The first track ‘Gemini’s’ is provided by South African artists Karyendasoul & Da Capo. Both are well-established producers in their own right; Kayrendasoul has collaborated with Black Coffee, and Da Capo earned double-platinum status in South Africa for his first album ‘Indigo Child’. The elegant and steady tension of ‘Gemini’s’ has seen the track already championed by label boss James Grant in sets and mixes, making it an impactful way to start this new compilation EP.

Artche is a DJ and producer hailing from Newcastle, whose debut collaboration with Christoph was released on Eric Prydz’s label Pryda Presents, and who recently featured on Anjunadeep star Simon Doty’s album ‘Universal Language’. His offering to Anjunadeep Explorations 22, ‘Bleed’, is a moody breakbeat track showcasing the kinds of atmospheric production prowess that’s seen him earn support from the likes of Pete Tong, Annie Mac and John Digweed.

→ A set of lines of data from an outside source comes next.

Lemma queues_put_in mp bp :
  queues mp -> is_Some (memory mp !! bp) ->
  (forall bq, bq ∈ lqh mp -> pgno (bkt mp bq) <> pgno (bkt mp bp)) -> queues (put_in mp bp).
Proof.
  intros [Hb Hl Hc Hu] Hs Hne. assert (Hin : forall bq, bq ∈ lqh (put_in mp bp) <-> bq ∈ lqh mp \/ bq = bp).
  { intros bq. cbn. unfold circleq_insert_tail. by rewrite elem_of_app, list_elem_of_singleton. }
  split.
  - intros bq [Hq| ->]%Hin; [by apply Hb|done].
  - cbn. by rewrite length_insert.
  - intros n bq. change (bkt (put_in mp bp) bq) with (bkt mp bq). rewrite chain_put_in, Hin by done.
    case_decide as Hk.
    + rewrite elem_of_cons, Hc, Hk. split; [intros [->|?]; [by auto|tauto]|tauto].
    + rewrite Hc. split; [tauto|]. intros [[Hq| ->] E]; [done|congruence].
  - intros bq br [Hq| ->]%Hin [Hr| ->]%Hin E; change (bkt (put_in mp bp)) with (bkt mp) in E; [by apply Hu| | |done].
    + by apply Hne in E.
    + by symmetry in E; apply Hne in E.
Qed.

Lemma mpool_look_spec mp n :
  queues mp ->
  match mpool_look mp n with
  | Some bp => bp ∈ lqh mp /\ pgno (bkt mp bp) = n
  | None => forall bp, bp ∈ lqh mp -> pgno (bkt mp bp) <> n
  end.
Proof.
  intros Hq. unfold mpool_look. destruct (filter _ _) as [|bp q] eqn:E; cbn [head].
  - intros bp Hin <-. assert (H : bp ∈ filter (fun bq => pgno (bkt mp bq) = pgno (bkt mp bp)) (chain mp (pgno (bkt mp bp)))).
    { apply list_elem_of_filter. split; [done|]. by apply q_chain. }
    rewrite E in H. by apply elem_of_nil in H.
  - assert (H : bp ∈ bp :: q) by apply list_elem_of_here. rewrite <- E in H.
    apply list_elem_of_filter in H as [Hp Hc]. split; [|done]. by apply q_chain in Hc as [? _].
Qed.

(** ** Writing a page *)

Lemma represents_pgno mp s st bp :
  represents mp s st -> bp ∈ lqh mp -> 0 <= pgno (bkt mp bp) < 2 ^ 32.
Proof.
  intros H Hin. destruct (rp_cached _ _ _ H _ Hin) as [H0 Hp _]. pose proof (rp_npages _ _ _ H) as [_ Hn].
  apply lookup_lt_Some in Hp. unfold zlen in Hn. lia.
Qed.

Lemma represents_size mp s st n p :
  represents mp s st -> st !! n = Some p -> zlen p = pagesize mp.
Proof. intros H E. exact (proj1 (Forall_lookup _ _) (rp_sizes _ _ _ H) _ _ E). Qed.

Lemma file_offset_eq mp n :
  pool_format mp -> 0 <= n < 2 ^ 32 -> file_offset mp n = pagesize mp * n /\ 0 <= pagesize mp * n.
Proof.
  intros [Hs _ _] Hn. unfold file_offset, s64. assert (0 <= pagesize mp * n < 2 ^ 63) by nia.
  rewrite Z.mod_small by lia. lia.
Qed.

Lemma call_file s : file (snd (call s)) = file s.
Proof. unfold call, next_reply. destruct (replies s) as [|[] ?]; done. Qed.

Lemma call_works s : replies s = [] -> call s = (true, s).
Proof. intros E. unfold call, next_reply. by rewrite E. Qed.

Lemma lseek_call s off : 0 <= off -> lseek s off = call s.
Proof. intros H. unfold lseek. by rewrite (proj2 (Z.ltb_ge _ _)). Qed.
(** mkdir_p makes a directory with the directories on the way to it: for a
    process that may create what it asks for, the result is 0, and then there are the
    directories that were there and those on the path, and no others.  An error of
    the first mkdir other than EEXIST and ENOENT gives -1. *)
Theorem mkdir_p_correct (st : S) (dir : list Z) (dirtmp : Z) :
  dir <> [] -> dirtmp <> 0 ->
  exists st', mkdir_p mkdir (Ret (dirtmp, [])) st dir = Ret (0, st') /\
    forall d, isdir st' d <-> isdir st d \/ (d.1 = is_abs dir /\ d.2 `prefix_of` comps dir).
Proof using HM.
  intros Hne Hdup. unfold mkdir_p. pose proof (mkdir_doc st dir Hne) as M.
  assert (Hall : forall st', isdir st' (parse dir) ->
    forall d, d.1 = is_abs dir -> d.2 `prefix_of` comps dir -> isdir st' d).
  { intros st' H [b cs] E [k Hk]. cbn in E, Hk. subst b. apply (isdir_prefix _ _ _ k).
    rewrite <- Hk. exact H. }
  destruct (mkdir st dir) as [e st1].
  destruct M as [(-> & Hd & ->)|[(-> & _ & _ & ->)|(-> & Hp & Hd)]]; cbn [Z.eqb orb negb].
  - exists st. split; [done|]. intros d. split; [by left|]. intros [H|[H1 H2]]; [done|]. by apply (Hall st).
  - change (ENOENT =? EEXIST) with false. change (ENOENT =? ENOENT) with true. cbn [orb negb].
    cbn [mbind outcome_bind]. rewrite (proj2 (Z.eqb_neq _ _) Hdup).
    assert (E : exists st', match dir with
        | 47 :: rest => mkdir_loop mkdir st (slash_prefixes [47] rest) dir
        | _ => mkdir_loop mkdir st (slash_prefixes [] dir) dir
        end = (0, st') /\ with_path st st' (is_abs dir) (comps dir)).
    { assert (Hroot : forall b, with_path st st b []).
      { intros b [b' cs]. split; [by left|]. intros [H|[E H]]; [done|]. cbn in H.
        apply prefix_nil_inv in H as ->. apply mkdir_root. }
      destruct (is_abs dir) eqn:Ha.
      - destruct dir as [|c rest]; [done|]. assert (c = 47) as ->.
        { cbn in Ha. destruct (decide (c = 47)); [done|]. exfalso.
          destruct c as [|p|p]; try done. do 6 (destruct p; try done). }
        rewrite <- Ha. apply (mkdir_loop_spec st (47 :: rest) [47] [] rest st); try done.
        right. by exists [].
      - assert (Hm : match dir with
          | 47 :: rest => mkdir_loop mkdir st (slash_prefixes [47] rest) dir
          | _ => mkdir_loop mkdir st (slash_prefixes [] dir) dir
          end = mkdir_loop mkdir st (slash_prefixes [] dir) dir).
        { destruct dir as [|c rest]; [done|]. destruct (decide (c = 47)) as [->|Hc]; [done|].
          destruct c as [|p|p]; try done. do 6 (destruct p; try done). }
        rewrite Hm, <- Ha. apply (mkdir_loop_spec st dir [] [] dir st); try done.
        by left. }
    destruct E as (st' & E & Hw). exists st'. split; [|exact Hw].
    by rewrite E.
  - exists st1. split; [done|]. intros d. split.
    + rewrite Hd. intros [H| ->]; [by left|right]. by split.
    + intros [H|[H1 H2]]; [apply Hd; by left|]. apply (Hall st1); [apply Hd; by right|done..].
Qed.
End mkdir_laws.

(** A file system that is a list of directories, with all that leads to them. *)
Definition fs_isdir (st : list dirname) (d : dirname) : Prop :=
  d.2 = [] \/ Exists (fun e => e.1 = d.1 /\ d.2 `prefix_of` e.2) st.

Definition fs_mkdir (st : list dirname) (s : list Z) : Z * list dirname :=
  if bool_decide (fs_isdir st (parse s)) then (EEXIST, st)
  else if bool_decide (fs_isdir st (is_abs s, removelast (comps s))) then (0, parse s :: st)
  else (ENOENT, st).
(* ===== verification/Bits.v ===== *)
(** Arithmetic on bits: the checksum of crc16.c, the powers of two of samlib.h, and
    the generators of xorshift.c and random.c. *)

From S2P Require Import Prelude.

Module Bits.

(** ** crc16.c *)

(** A 16-bit load, on a little-endian machine; outside the memory it is undefined. *)
Definition load16 (m : list Z) (off : Z) : outcome Z :=
  if off + 1 <? zlen m then Ret (rd m off .| (rd m (off + 1) .<< 8)) else Fault.

(** The loop: the sum and the offset of [p].  A signed overflow is undefined. *)
Fixpoint chksum_loop (m : list Z) (fuel : nat) (p count sum : Z) : outcome (Z * Z * Z) :=
  match fuel with
  | O => Ret (sum, p, count)
  | S fuel =>
      if 1 <? count then
        w ← load16 m p;
        if 2 ^ 31 <=? sum + w then Fault else chksum_loop m fuel (p + 2) (count - 2) (sum + w)
      else Ret (sum, p, count)
  end.

(** [buf] is the memory from the buffer on; LARGE_BUFFERS is not defined. *)
Definition chksum16 (buf : list Z) (count : Z) : outcome Z :=
  '(sum, p, count) ← chksum_loop buf (Z.to_nat count) 0 count 0;
  sum ← (if 0 <? count then w ← load16 buf p; Ret (sum + w) else Ret sum);
  let shift := sum .>> 16 in
  let sum := if negb (shift =? 0) then (sum .& 0xffff) + shift else sum in
  Ret (u16 (Z.lnot sum)).

(** ** Powers of two (samlib.h) *)

(** [x] is an unsigned int. *)
Definition is_power_of_2 (x : Z) : bool := negb (x =? 0) && (x .& u32 (x - 1) =? 0).

Definition power_of_2 (size : Z) : Z :=
  let size := u64 (size - 1) in
  let size := size .| (size .>> 1) in
  let size := size .| (size .>> 2) in
  let size := size .| (size .>> 4) in
  let size := size .| (size .>> 8) in
  let size := size .| (size .>> 16) in
  let size := size .| (size .>> 32) in
  u64 (size + 1).

(** ** xorshift.c *)

(** [xorshift_seed_t]: its two words. *)
Definition xorshift_seed_t : Type := Z * Z.

(** The result and the seed. *)
Definition xorshift128plus_r (seed : xorshift_seed_t) : Z * xorshift_seed_t :=
  let '(x, y) := seed in
  let seed0 := y in
  let x := x .^ u64 (x .<< 23) in
  let seed1 := x .^ y .^ (x .>> 17) .^ (y .>> 26) in
  (u64 (seed1 + y), (seed0, seed1)).

(** The static [global_seed] and [seeded]. *)
Record xorshift := { global_seed : xorshift_seed_t; seeded : Z }.

(** What a seeding writes: the bytes of /dev/urandom, read until a read gives all
    of them ([None]: a short read), or those of [rand]. *)
Fixpoint read_urandom (reads : list (option xorshift_seed_t)) : option xorshift_seed_t :=
  match reads with
  | [] => None
  | Some seed :: _ => Some seed
  | None :: reads => read_urandom reads
  end.

Definition new_seed (urandom : option (list (option xorshift_seed_t))) (rand_seed : xorshift_seed_t)
    : option xorshift_seed_t :=
  match urandom with Some reads => read_urandom reads | None => Some rand_seed end.

(** [xorshift_seed(NULL)], and [xorshift_seed(&global_seed)]: [null] tells them apart.
    No result when the reads never end. *)
Definition xorshift_seed (g : xorshift) (null : bool) (urandom : option (list (option xorshift_seed_t)))
    (rand_seed : xorshift_seed_t) : option xorshift :=
  let seeded' := if null then 1 else seeded g in
  seed ← new_seed urandom rand_seed;
  Some {| global_seed := seed; seeded := seeded' |}.

Definition xorshift128plus (g : xorshift) (urandom : option (list (option xorshift_seed_t)))
    (rand_seed : xorshift_seed_t) : option (Z * xorshift) :=
  g ← (if seeded g =? 0 then xorshift_seed g false urandom rand_seed else Some g);
  let '(r, seed) := xorshift128plus_r (global_seed g) in
  Some (r, {| global_seed := seed; seeded := seeded g |}).

(** ** random.c *)

Definition rotl (x k : Z) : Z := u64 (x .<< k) .| (x .>> (64 - k)).

(** The result and the static [seed]. *)
Definition rand128 (seed : Z * Z) : Z * (Z * Z) :=
  let '(s0, s1) := seed in
  let result := u64 (s0 + s1) in
  let s1 := s1 .^ s0 in
  let seed0 := rotl s0 55 .^ s1 .^ u64 (s1 .<< 14) in
  let seed1 := rotl s1 36 in
  (result, (seed0, seed1)).

(** The processor: what cpuid(0) and cpuid(7) give, the time stamp counter and
    the results of rdseed with their carry flags. *)
Definition have_rdseed (max_leaf ebx7 : Z) : bool :=
  if 7 <=? max_leaf then negb (ebx7 .& (1 .<< 18) =? 0) else false.

Definition init_seed (max_leaf ebx7 tsc0 tsc1 : Z) (rdseed0 rdseed1 : Z * bool) : Z * (Z * Z) :=
  let seed0 := tsc0 in
  let seed1 := tsc1 in
  if negb (have_rdseed max_leaf ebx7) then (0, (seed0, seed1))
  else
    let flags := 0 in
    let '(seed0, flags) := if snd rdseed0 then (fst rdseed0, flags .| 1) else (seed0, flags) in
    let '(seed1, flags) := if snd rdseed1 then (fst rdseed1, flags .| 2) else (seed1, flags) in
    (flags, (seed0, seed1)).

Definition finish_seed (max_leaf ebx7 tsc : Z) (seed : Z * Z) : Z * Z :=
  if negb (have_rdseed max_leaf ebx7) then (fst seed, tsc) else seed.

(** ** The checksum of RFC 1071 *)

(** The sum of the 16-bit words of a buffer of even length. *)
Fixpoint words_sum (b : list Z) : Z :=
  match b with x :: y :: b => x + 256 * y + words_sum b | _ => 0 end.

(** The carries added back until there are none. *)
Fixpoint fold_carries (fuel : nat) (sum : Z) : Z :=
  match fuel with
  | O => sum
  | S fuel => if sum <? 2 ^ 16 then sum else fold_carries fuel (sum mod 2 ^ 16 + sum / 2 ^ 16)
  end.
Definition rfc1071 (b : list Z) : Z := 2 ^ 16 - 1 - fold_carries 4 (words_sum b).

Lemma lor_bytes x y : is_byte x -> is_byte y -> x .| (y .<< 8) = x + 256 * y.
Proof.
  apply (@byte_forall2 (fun x y => x .| (y .<< 8) = x + 256 * y) (fun _ _ => Z.eq_dec _ _)).
  by vm_compute.
Qed.

Lemma load16_ret pre x y rest :
  is_byte x -> is_byte y -> load16 (pre ++ x :: y :: rest) (zlen pre) = Ret (x + 256 * y).
Proof.
  intros Hx Hy. unfold load16. destruct (Z.ltb_spec (zlen pre + 1) (zlen (pre ++ x :: y :: rest))).
  2:{ unfold zlen in *. rewrite length_app in *. cbn [length] in *. lia. }
  assert (E0 : rd (pre ++ x :: y :: rest) (zlen pre) = x)
    by (unfold rd, zlen; rewrite Nat2Z.id; apply nth_middle).
  assert (E1 : rd (pre ++ x :: y :: rest) (zlen pre + 1) = y).
  { unfold rd, zlen. replace (Z.to_nat _) with (length (pre ++ [x])) by (rewrite length_app; cbn; lia).
    replace (pre ++ x :: y :: rest) with ((pre ++ [x]) ++ y :: rest) by by rewrite <- app_assoc.
    apply nth_middle. }
  rewrite E0, E1. f_equal. by apply lor_bytes.
Qed.

Lemma words_sum_bound k b :
  Forall is_byte b -> length b = (2 * k)%nat -> 0 <= words_sum b <= 65535 * Z.of_nat k.
Proof.
  revert b. induction k as [|k IH]; intros b Hb Hl; [destruct b; [cbn; lia|done]|].
  destruct b as [|x [|y b]]; try (cbn in Hl; lia). cbn [words_sum].
  apply Forall_cons in Hb as [Hx Hb]. apply Forall_cons in Hb as [Hy Hb].
  specialize (IH b Hb ltac:(cbn in Hl; lia)). unfold fits in *. lia.
Qed.

Lemma words_sum_app k a b : length a = (2 * k)%nat -> words_sum (a ++ b) = words_sum a + words_sum b.
Proof.
  revert a. induction k as [|k IH]; intros a Hl; [by destruct a|].
  destruct a as [|x [|y a]]; try (cbn in Hl; lia). cbn [app words_sum].
  rewrite (IH a) by (cbn in Hl; lia). lia.
Qed.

Jats (ofc) and Kaive, a French duo formally known as ‘The Dualz’, have previously delighted on Anjunadeep with tracks including ‘Your Eyes’ and ‘Inside Me’. Under their fresh alias, the pair deliver a driving and emotive melodic house anthem ‘Hypnotize’.

‘Need You’, the penultimate track on the compilation is provided by Scottish producer and alumnus of Stress Records, James iD. His new offering is a masterclass in breakbeat production and showcases why he has been supported by the likes of Eelke Kleijn and Jody Wisternoff.

Finally, Chinese producer IPeiqi rounds off the release with ‘Redemption’; an emotive deep house cut with a rich chord progression, and a smooth final note on which to close out this Explorations EP.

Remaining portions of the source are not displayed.